Arts

CriticCar covers the 2014 Knight Arts Challenge Detroit

By Jennifer Conlin, Founder and Editor of CriticCar Detroit

Call it the Oscars of Detroit’s art world, but thanks to the Knight Foundation, individuals and organizations working hard to culturally revitalize the Motor City were recently acknowledged for the second year in a row at the Fillmore Theatre.

Last year, 56 winners were awarded $2.1 million through the Knight Arts Challenge in Detroit. This year, on October 6th, a further 58 artists shared nearly $2.5 million in grants that will help Detroit become an even more vibrant place to live. Winning projects included creating a theater piece that will be performed in community gardens, enhancing an education center at the beloved African Bead Museum, and mounting a series of spectacles around the city by performance artist, Nick Cave.

Presided over by Dennis Scholl, Vice President of the Arts for the Knight Foundation, the evening was not just historic for Detroit, but lighthearted and personal. Scholl, wore many hats during the evening (including, as the MC, a Detroit emblazoned hip/hop hat and a cowboy hat from a Mexican dance troupe), he now truly knows many of the artists the Knight Foundation has supported. “It took me twenty minutes to learn how to say, “Kamishibai Man,” he said, joking with Andrew Krieger, the artist behind one of the winning projects. But the truth is, every artist now knows “Dennis” here in Detroit.

And thanks to him and Knight, as Tatiana Hernandez, program officer for the arts at the Knight Foundation said,  “I gotta tell you this city rocks!”

CriticCar Detroit, which was one of three finalists to win the NEA/Knight Foundation Community Arts Journalism Challenge in 2012, was there from the beginning to cover all the excitement–from a performance by Ballet Folklorico Moyocoyani Izel, which won the People’s Choice Award, to a performance by Detroit Drumline Academy.

Using an iPad, CriticCar transverses the city, recording short video reviews at cultural events with both the creators and participants, as a way of, “giving voice to creative Detroit.

The videos are then shared on CriticCar’s YouTube Channel, Facebook page and website, as well as with those who originally provided the content. The goal is to get more people engaged in all that Detroit has to offer culturally.

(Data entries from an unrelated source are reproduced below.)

Lemma create_dataframe_keeps_samples_witness :
  let merged_df :=
    {| columns := ["A"; "B"];
       rows := [(0, [Some (Num 1); None]); (5, [None; Some (Num 10)]);
                (10, [Some (Num 2); None]); (15, [None; None]);
                (20, [Some (Num 3); None])] |} in
  let files := [Samples.channel_A; Samples.channel_B] in
  let evs := [Print "Concatenated CSV file saved to final.csv"] in
  create_dataframe files "final.csv"
    = (ToCsv "final.csv" merged_df :: evs, Ok tt) /\
  files !! 1%nat = Some Samples.channel_B /\
  (15, None) ∈ content Samples.channel_B /\
  exists cells, (15, cells) ∈ rows merged_df /\ cells !! 1%nat = Some None.
Proof.
  intros merged_df files evs.
  assert ((15, None) ∈ content Samples.channel_B) as Hin
    by (simpl; repeat constructor).
  split; [reflexivity | split; [reflexivity | split; [exact Hin |]]].
  apply (create_dataframe_keeps_samples files "final.csv" merged_df evs
           1 Samples.channel_B 15 None);
    [reflexivity | reflexivity | exact Hin].
Defined.

(** ** One row per distinct timestamp *)

Lemma filter_key_NoDup {A} (k : Z) (rs : list (Z * A)) :
  NoDup rs.*1 ->
  filter (fun r => r.1 = k) rs = [] \/
  exists r, filter (fun r => r.1 = k) rs = [r].
Proof.
  induction rs as [|r rs IH]; [now left|].
  rewrite fmap_cons, NoDup_cons. intros [Hnotin Hnodup].
  destruct (decide (r.1 = k)) as [Hk|Hk].
  - right. exists r. rewrite filter_cons_True by exact Hk. f_equal.
    destruct (filter (fun r => r.1 = k) rs) as [|r' ms] eqn:Hms; [reflexivity|].
    exfalso. apply Hnotin.
    assert (r' ∈ filter (fun r => r.1 = k) rs) as Hr'
      by (rewrite Hms; apply elem_of_cons; now left).
    apply list_elem_of_filter in Hr' as [Hk' Hr'].
    rewrite Hk, <- Hk'. now apply list_elem_of_fmap_2.
  - rewrite filter_cons_False by exact Hk. now apply IH.
Qed.

Lemma join_left_key_NoDup wr right l :
  NoDup right.*1 -> (join_left wr right l).*1 = [l.1].
Proof.
  intros Hnodup. unfold join_left.
  destruct (filter_key_NoDup l.1 right Hnodup) as [->|[r ->]]; reflexivity.
Qed.

Lemma pad_left_keys wl (rs : list (Z * list cell)) :
  ((fun r => (r.1, nans wl ++ r.2)) <$> rs).*1 = rs.*1.
Proof.
  rewrite <- list_fmap_compose. apply list_fmap_ext. now intros i r _.
Qed.

Lemma outer_join_rows_NoDup wl wr left right :
  NoDup left.*1 -> NoDup right.*1 ->
  NoDup (outer_join_rows wl wr left right).*1.
Proof.
  intros Hl Hr. unfold outer_join_rows, join_right_only.
  rewrite fmap_app.
  assert ((left ≫= join_left wr right).*1 = left.*1) as ->.
  { clear Hl. induction left as [|l left IH]; [reflexivity|].
    rewrite bind_cons, fmap_app, IH, (join_left_key_NoDup _ _ _ Hr).
    reflexivity. }
  rewrite pad_left_keys.
  apply NoDup_app. split; [exact Hl|]. split.
  - intros k Hk Hk'.
    apply list_elem_of_fmap in Hk' as (r & -> & Hin).
    apply list_elem_of_filter in Hin as [Hkey _].
    apply has_key_true in Hk. congruence.
  - apply (sublist_NoDup _ right.*1); [exact Hr|].
    apply fmap_sublist, sublist_filter.
Qed.

Lemma merge_sort_keys_NoDup {A} (rs : list (Z * A)) :
  NoDup rs.*1 -> NoDup (merge_sort key_le rs).*1.
Proof. intros H. now rewrite merge_sort_Permutation. Qed.

Lemma foldl_merge_outer_NoDup dfs first :
  NoDup (keys first) -> Forall (fun df => NoDup (keys df)) dfs ->
  NoDup (keys (foldl merge_outer first dfs)).
Proof.
  intros Hfirst Hdfs. revert first Hfirst.
  induction Hdfs as [|df dfs Hdf _ IH]; intros first Hfirst; [exact Hfirst|].
  cbn [foldl]. apply IH. unfold keys. cbn [merge_outer rows].
  now apply merge_sort_keys_NoDup, outer_join_rows_NoDup.
Qed.

Lemma Sorted_le_NoDup_lt (l : list Z) :
  Sorted Z.le l -> NoDup l -> Sorted Z.lt l.
Proof.
  intros Hsorted Hnodup. apply StronglySorted_Sorted.
  apply (Sorted_StronglySorted _) in Hsorted.
  induction Hsorted as [|x l _ IH Hle]; [constructor|].
  apply NoDup_cons in Hnodup as [Hnotin Hnodup].
  constructor; [now apply IH|].
  apply Forall_forall. intros y Hy.
  pose proof (proj1 (Forall_forall _ _) Hle y Hy) as Hxy; cbn beta in Hxy.
  destruct (decide (x = y)) as [->|Hne]; [contradiction|]. lia.
Qed.

Lemma loaded_keys (f : CsvFile) :
  ((fun '(t, v) => (t, [v])) <$> content f).*1 = (content f).*1.
Proof.
  rewrite <- list_fmap_compose. apply list_fmap_ext. now intros i [t v] _.
Qed.

Lemma merged_table_strictly_sorted file rest :
  Forall (fun file => NoDup (content file).*1) (file :: rest) ->
  Sorted Z.lt
    (keys (sort_values
             (foldl merge_outer
                {| columns := [column_name_of file];
                   rows := (fun '(t, v) => (t, [v])) <$> content file |}
                ((fun file => {| columns := [column_name_of file];
                                 rows := (fun '(t, v) => (t, [v]))
                                           <$> content file |}) <$> rest)))).
Proof.
  intros [Hfile Hrest]%Forall_cons.
  unfold keys, sort_values. cbn [rows].
  apply Sorted_le_NoDup_lt; [apply sorted_keys_merge_sort|].
  apply merge_sort_keys_NoDup.
  apply (foldl_merge_outer_NoDup _ {| columns := _; rows := _ |}).
  - unfold keys. cbn [rows]. now rewrite loaded_keys.
  - apply Forall_fmap, Forall_forall. intros f Hf.
    unfold compose, keys. cbn [rows].
    rewrite loaded_keys. exact (proj1 (Forall_forall _ _) Hrest f Hf).
Qed.

(** X17: When no input file repeats a timestamp, the merged table has one row
    per distinct timestamp: its timestamps strictly increase. *)
Theorem create_dataframe_one_row_per_timestamp csv_files output_file merged_df
    evs :
  create_dataframe csv_files output_file
    = (ToCsv output_file merged_df :: evs, Ok tt) ->
  Forall (fun file => NoDup (content file).*1) csv_files ->
  Sorted Z.lt (keys merged_df).
Proof.
  intros Hrun Hnodup.
  apply create_dataframe_run in Hrun as (file & rest & -> & _ & ->).
  now apply merged_table_strictly_sorted.
Qed.

Lemma create_dataframe_one_row_per_timestamp_witness :
  let merged_df :=
    {| columns := ["A"; "B"];
       rows := [(0, [Some (Num 1); None]); (5, [None; Some (Num 10)]);
                (10, [Some (Num 2); None]); (15, [None; None]);
                (20, [Some (Num 3); None])] |} in
  let files := [Samples.channel_A; Samples.channel_B] in
  let evs := [Print "Concatenated CSV file saved to final.csv"] in
  create_dataframe files "final.csv"
    = (ToCsv "final.csv" merged_df :: evs, Ok tt) /\
  Forall (fun file => NoDup (content file).*1) files /\
  Sorted Z.lt (keys merged_df).
Proof.
  intros merged_df files evs.
  assert (Forall (fun file => NoDup (content file).*1) files) as Hnodup.
  { repeat constructor; simpl; intros Hin;
      repeat (apply elem_of_cons in Hin as [Hin|Hin]; [discriminate Hin|]);
      now apply elem_of_nil in Hin. }
  split; [reflexivity | split; [exact Hnodup |]].
  apply (create_dataframe_one_row_per_timestamp files "final.csv" merged_df evs);
    [reflexivity | exact Hnodup].
Defined.

(** ** Aggregator: buckets *)

Lemma foldr_min_le t ts x : x ∈ t :: ts -> foldr Z.min t ts <= x.
Proof.
  induction ts as [|t' ts IH]; simpl.
  - intros ->%list_elem_of_singleton. lia.
  - intros [->|[->|Hin]%elem_of_cons]%elem_of_cons.
    + assert (foldr Z.min t ts <= t) by (apply IH, elem_of_cons; now left). lia.
    + lia.
    + assert (foldr Z.min t ts <= x) by (apply IH, elem_of_cons; now right). lia.
Qed.

Lemma foldr_max_ge t ts x : x ∈ t :: ts -> x <= foldr Z.max t ts.
Proof.
  induction ts as [|t' ts IH]; simpl.
  - intros ->%list_elem_of_singleton. lia.
  - intros [->|[->|Hin]%elem_of_cons]%elem_of_cons.
    + assert (t <= foldr Z.max t ts) by (apply IH, elem_of_cons; now left). lia.
    + lia.
    + assert (x <= foldr Z.max t ts) by (apply IH, elem_of_cons; now right). lia.
Qed.

(** The rows of an aggregated table, by position. *)
Lemma resample_agg_lookup width ncols rs t ts i row :
  rs.*1 = t :: ts ->
  resample_agg width ncols rs !! i = Some row ->
  let origin := bin_origin (t :: ts) in
  let first := bucket_of origin width (foldr Z.min t ts) in
  let last := bucket_of origin width (foldr Z.max t ts) in
  (i < Z.to_nat (last - first + 1))%nat /\
  bucket_start row = origin + (first + Z.of_nat i) * width /\
  length (stats row) = ncols.
Proof.
  intros Htimes. unfold resample_agg. rewrite Htimes.
  intros Hrow. apply list_lookup_fmap_Some in Hrow as (i' & -> & Hi').
  apply lookup_seq in Hi' as [-> Hlt]. cbn [bucket_start stats].
  split; [exact Hlt|]. split; [reflexivity|].
  now rewrite length_fmap, length_seq.
Qed.

(** X22: Every row of the input falls into exactly one bucket of the
    aggregated table: the bucket whose interval, closed on the left,
    holds the row's time. *)
Theorem resample_agg_one_bucket width ncols rs t cells :
  0 < width ->
  (t, cells) ∈ rs ->
  exists row,
    row ∈ resample_agg width ncols rs /\
    bucket_start row <= t < bucket_start row + width /\
    forall row',
      row' ∈ resample_agg width ncols rs ->
      bucket_start row' <= t < bucket_start row' + width ->
      row' = row.
Proof.
  intros Hw Hin.
  assert (t ∈ rs.*1) as Ht by (now apply (list_elem_of_fmap_2 fst) in Hin).
  destruct (rs.*1) as [|t0 ts] eqn:Htimes; [now apply elem_of_nil in Ht|].
  pose proof (foldr_min_le _ _ _ Ht) as Hlo.
  pose proof (foldr_max_ge _ _ _ Ht) as Hhi.
  set (origin := bin_origin (t0 :: ts)).
  set (first := bucket_of origin width (foldr Z.min t0 ts)).
  set (last := bucket_of origin width (foldr Z.max t0 ts)).
  assert (first <= bucket_of origin width t <= last) as Hbkt.
  { unfold first, last, bucket_of. split; apply Z.div_le_mono; lia. }
  set (i := Z.to_nat (bucket_of origin width t - first)).
  assert (exists row, resample_agg width ncols rs !! i = Some row) as [row Hrow].
  { apply lookup_lt_is_Some_2. unfold resample_agg. rewrite Htimes.
    rewrite length_fmap, length_seq. fold origin first last. lia. }
  destruct (resample_agg_lookup _ _ _ _ _ _ _ Htimes Hrow) as (_ & Hstart & _).
  fold origin first in Hstart.
  replace (first + Z.of_nat i) with (bucket_of origin width t) in Hstart by lia.
  exists row. split; [eapply list_elem_of_lookup_2; eauto|]. split.
  - rewrite Hstart. now apply bucket_of_bounds.
  - intros row' Hrow' Hint.
    apply list_elem_of_lookup in Hrow' as [i' Hrow'].
    destruct (resample_agg_lookup _ _ _ _ _ _ _ Htimes Hrow') as (_ & Hstart' & _).
    fold origin first in Hstart'. rewrite Hstart' in Hint.
    pose proof (bucket_of_bounds origin width t Hw) as Hb.
    assert (first + Z.of_nat i' = bucket_of origin width t) as Heq
      by (eapply bucket_interval_unique; eauto).
    assert (i' = i) as -> by lia. congruence.
Qed.

Lemma resample_agg_one_bucket_witness :
  0 < 10 /\
  (86445, [Some 4%Q]) ∈ Samples.indexed_A /\
  exists row,
    row ∈ resample_agg 10 1 Samples.indexed_A /\
    bucket_start row <= 86445 < bucket_start row + 10 /\
    forall row',
      row' ∈ resample_agg 10 1 Samples.indexed_A ->
      bucket_start row' <= 86445 < bucket_start row' + 10 ->
      row' = row.
Proof.
  assert ((86445, [Some 4%Q]) ∈ Samples.indexed_A) as Hin.
  { unfold Samples.indexed_A. repeat constructor. }
  split; [lia | split; [exact Hin |]].
  apply (resample_agg_one_bucket 10 1 Samples.indexed_A 86445 [Some 4%Q]);
    [lia | exact Hin].
Defined.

Now in its second year, I am proud to say– as the founder and editor of CriticCar– that with the help of Artrain, inc. (which produces the project) we have now captured nearly 800 interviews at more than 100 venues.

At the event, which was attended, as well, by many of last year’s winners, Katy Locker, Detroit’s Program Director for the Knight Foundation, said, “We are celebrating Detroit artists for their insane and wonderful projects.” Indeed, some of the winning projects like a bicycle mounted wooden theater and robotic shadow puppetry performance, couldn’t help but make the audience smile.

“I am so inspired by all the projects that are winning. I am asking myself if this is really happening?” said Ryan Meyers-Johnson, who won a grant to expand the Sidewalk Festival to new neighborhoods in the city. “2015 and 2016 Detroit is going to be crazy with art,” she said. “And it is really happening!”